また、「何度も頭を下げる」という行動の比喩であることを理解せずに、実際の所作として誤解される可能性もあるため、文脈には注意が必要です。特にビジネスの場では、過度にへりくだった表現として誤解されることもあります。

背景

「三拝九拝」は、中国古代の礼制に由来する言葉で、礼儀を尽くす最上級の動作を表します。「三拝」とは三度深く頭を下げること、「九拝」はさらに九度行うことを意味し、合計十二回にも及ぶ極めて丁寧な礼の形です。

この語の原型は古代中国、特に周礼や漢代の宮廷儀礼にまで遡ることができます。天子や重要な儀式においては、「三跪九叩頭(さんききゅうこうとう)」という作法が用いられました。これは、三度ひざまずき、九回地面に頭を打ちつけるという動作で、絶対的な敬意と服従を示すものでした。

これが日本に伝わり、律令制の導入とともに宮中儀礼や貴族社会で模倣され、「三拝九拝」という言葉が礼儀の極致を表す慣用句として定着していきました。中世以降は実際の所作よりも比喩表現として使われるようになり、手紙や口上などで「三拝九拝申し上げます」というような形式的な敬語として普及しました。

江戸時代の武家や町人のあいだでも、この表現は極端なへりくだりを示すものとして用いられました。例えば、商家での借金の申し込みや、奉公人の赦免願いなど、相手の慈悲にすがるような場面で頻繁に見られます。

現代では、この言葉は主に文学的な文脈や風刺的な使われ方をすることが多く、ある種の誇張表現として用いられます。とはいえ、その語感には「誠意」「礼儀」「必死さ」といったニュアンスがしっかりと残されており、日本語独特の感情表現として価値を保ち続けています。

類義

まとめ

「三拝九拝」は、相手に深く敬意を示し、あるいは強く懇願する際に使われる、古典的な敬語表現です。その由来は中国古代の礼儀作法にあり、日本でも長い歴史を通じて比喩表現として定着してきました。

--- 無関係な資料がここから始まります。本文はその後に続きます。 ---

Definition p_mem_device (intr : bool) (i : nat) : M st Z :=
  sig ← dev_lock intr i;
  if (sig : bool) then mret (- ERESTARTSYS) else
  p ← get_device i;
  seq_printf (LPipe i) ≫= λ _,
  seq_printf (LBuffer (fst <$> buffer p) (p_end p) (buffersize p)) ≫= λ _,
  seq_printf (LPointers (p_rp p) (p_wp p)) ≫= λ _,
  seq_printf (LCounts (nreaders p) (nwriters p)) ≫= λ _,
  dev_unlock i ≫= λ _, mret 0.
Definition scull_read_p_mem (scull_p_buffer : Z) (scull_p_nr_devs : nat) (intr : nat → bool) : M st Z :=
  seq_printf (LBufferSize scull_p_buffer) ≫= λ _,
  for_devices LIMIT (λ i, p_mem_device (intr i) i) 0 scull_p_nr_devs.

End pipe.

(** ** scullp *)

Section scullp.
Context `{LineLen}.
Abbreviation st := (proc_st scullp_dev).

(** The loop over the pages of an item; true when the limit was passed. *)
Fixpoint print_pages (limit : Z) (a : data_arr) (j n : nat) : M st bool :=
  match n with
  | O => mret false
  | S n' =>
      touch (a_loc a) ≫= λ _,
      (match a_slots a !! j with
       | None => mfault OutOfBounds
       | Some None => mret tt
       | Some (Some q) => seq_printf (LQuantum j (q_loc q))
       end) ≫= λ _,
      c ← seq_count;
      if limit <? c then mret true else print_pages limit a (S j) n'
  end.

Fixpoint scullp_items (limit qset : Z) (d : list p_item) : M st unit :=
  match d with
  | [] => mret tt
  | x :: r =>
      touch_opt (pi_loc x) ≫= λ _,
      seq_printf (LItem (pi_loc x) (a_loc <$> pi_data x)) ≫= λ _,
      c ← seq_count;
      if limit <? c then mret tt else
      out ← (match pi_data x, is_last r with
             | Some a, true => print_pages limit a 0 (Z.to_nat qset)
             | _, _ => mret false
             end);
      if (out : bool) then mret tt else scullp_items limit qset r
  end.

Definition scullp_procmem_device (limit : Z) (intr : bool) (i : nat) : M st Z :=
  sig ← dev_lock intr i;
  if (sig : bool) then mret (- ERESTARTSYS) else
  d ← get_device i;
  seq_printf (LDevice i (p_qset d) (p_order d) (s64 (p_size d))) ≫= λ _,
  scullp_items limit (p_qset d) (p_items d) ≫= λ _,
  dev_unlock i ≫= λ _, mret 0.
Fixpoint scullp_procmem_loop (limit : Z) (intr : nat → bool) (i n : nat) : M st Z :=
  match n with
  | O => mret 0
  | S n' =>
      r ← scullp_procmem_device limit (intr i) i;
      if negb (r =? 0) then mret r else
      c ← seq_count;
      if limit <? c then mret 0 else scullp_procmem_loop limit intr (S i) n'
  end.
Definition scullp_read_procmem (scullp_devs : nat) (intr : nat → bool) : M st Z :=
  s ← mget;
  scullp_procmem_loop (u64 (s32 (sq_size (pr_seq s) - 80))) intr 0 scullp_devs.

End scullp.

(** ** Theorems *)

#[local] Arguments Z.to_nat : simpl never.

Section seq_facts.
Context `{LineLen}.
Implicit Types (q : seq_file) (ls : list line).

現代では誇張表現や形式的なあいさつ文として使われることが多く、実際に頭を何度も下げるわけではないものの、「誠意」や「必死さ」を伝える強いインパクトを持っています。

丁寧すぎるほど丁寧な言い回しの代表例として、「三拝九拝」は今なお文学や書簡の中で生き続けています。深い願いや真心をこめた言葉として、その品格と響きは失われることなく受け継がれているのです。